Hoje o Marcos Ferrari Feitosa conquistou um grande feito: alcançou a segunda colocação num campeonato de Strongman fora do país.

Esse campeonato tem uma história. No início, foi apenas uma primeira interação entre Brasil e Argentina. Então aconteceu o convite para o Marcão. A idéia pegou fôlego e hoje temos um movimento bastante discernível de Strongman sulamericano, que pegou uma caroninha em outras interações sul-americanas.

Marcão pegou a proposta e assumiu. A preparação dele foi muito bem planejada e todos nós palpitamos, participamos e nos envolvemos. Quando ele cansava, todos nós ficávamos cheios de pontos de interrogação e angústia. Quando ele se superava, todos entravam num momento "A-HA" (=> então deu certo).

Quando ele embarcou, embarcamos com ele. Quando a porcaria da empresa aérea deixou-o sem a mala, ficamos pelados. Quando ele não deu notícias, ficamos surdos. E quando finalmente soubemos que ele venceu, vencemos junto.
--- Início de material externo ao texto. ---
(** The decode entry points: the return code, [*reached_exit] and the trace.
    [avail] is [asmtest_disas_available()] and [depth] is
    [asmtest_amd_lbr_depth()]. *)
Definition asmtest_amd_decode_reach_hw (avail : bool) (depth : Z) (br : list perf_branch_entry)
    (hw_nbr : Z) (t : asmtest_trace) : Z * bool * asmtest_trace :=
  if (length br =? 0)%nat || (len =? 0) then (ASMTEST_HW_EDECODE, false, t)
  else if negb avail then (ASMTEST_HW_ENOSYS, false, t)
  else
    let '(t, reached) := amd_replay br t in
    (ASMTEST_HW_OK, reached, if depth <=? to_int hw_nbr then set_truncated t else t).
Definition asmtest_amd_decode_reach avail depth br t :=
  asmtest_amd_decode_reach_hw avail depth br (Z.of_nat (length br)) t.
Definition asmtest_amd_decode avail depth br t : Z * asmtest_trace :=
  let '(rc, _, t) := asmtest_amd_decode_reach avail depth br t in (rc, t).
Definition asmtest_amd_decode_stitched (avail : bool) (br : list perf_branch_entry) (gap : bool)
    (t : asmtest_trace) : Z * asmtest_trace :=
  if (length br =? 0)%nat || (len =? 0) then (ASMTEST_HW_EDECODE, t)
  else if negb avail then (ASMTEST_HW_ENOSYS, t)
  else let '(t, _) := amd_replay br t in (ASMTEST_HW_OK, if gap then set_truncated t else t).

(** ** Stitching *)
Definition amd_edge_eq (a b : perf_branch_entry) : bool :=
  (br_from a =? br_from b) && (br_to a =? br_to b).

(** The walk of [amd_span_decodable], one round per value of [guard]. *)
Fixpoint span_walk (rounds : nat) (fo o : Z) : bool :=
  if o <? fo then
    match rounds with
    | O => true
    | S rounds =>
        let '(l, _, _) := disas_probe o in
        if l =? 0 then false
        else
          let advance := if fo <? o +64 l then false else span_walk rounds fo (o +64 l) in
          if disas_is_uncond_jump o then
            match disas_branch_target o with
            | Some tgt =>
                if negb (in_region tgt) then true
                else if fo <? tgt -64 base_ip then false
                else span_walk rounds fo (tgt -64 base_ip)
            | None => advance
            end
          else advance
    end
  else true.
Definition amd_span_decodable (avail : bool) (from_ip to_ip : Z) : bool :=
  if (len =? 0) || negb avail then true
  else if negb (in_region from_ip) || (to_ip <? base_ip) || (end_ip <? to_ip) then true
  else if to_ip <? from_ip then false
  else span_walk (S (Z.to_nat len)) (to_ip -64 base_ip) (from_ip -64 base_ip).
Agora, com a informação sobre a lesão do pé, estamos todos um pouco sacis.

Isso me fez pensar com meus botões a questão que sempre discuto com ele sobre o significado do pódio. Se for um ato celebratório de uma comunidade, quase eucarístico, faz todo sentido para mim. Tem marcialidade. A famosa honra e glória que a maioria papagaia por aí sem saber de onde veio. Veio láa…. de trás, de tradições seculares, em contextos que já perdemos, mas de tão preciosas que são, as conservamos.

Esse pódio faz sentido. Agora, ele está sendo cuidado pela família de um suposto adversário. Mas isso não existe estritamente na marcialidade: só temos um adversário, que somos nós mesmos. Nossos concorrentes são irmãos nessa luta por superação.

Nessa minha angústia e rejeição profunda pelo modelo dominante do "pódio pelo pódio", jogo sujo, jogo maldito e idéias curtas, Marcão me deu um presente. Imagino-o morrendo de rir da situação bizarra e surrealista toda: o frio, os equipamentos perdidos em vôos malucos pela America do Sul, a giria argentina local difícil de compreender, e estar sozinho com o único dever de ser feliz.

Ah, isso eu sei: Marcão não foi para lá para "dar um pau" em ninguém. Foi para nos representar, para nos traduzir um contexto que não conhecemos e sim, para se divertir. Para ser o melhor Marcão que o Marcos Feitosa pode ser.

Isso é se transcender. A generosidade com que isso foi partilhado com todos nós fez desse um momento sublime. Sublime porque feliz, sublime porque forte, sublime porque completo. Sem ter que provar nada para ninguém, "ilustrou" com serenidade o princípio da eucaristia e transcendência da vitória marcial.

Bem-vindo, guerreiro. Guerreiro da paz, como todo artista marcial e da Força é.

Que a Força esteja contigo – hoje e sempre.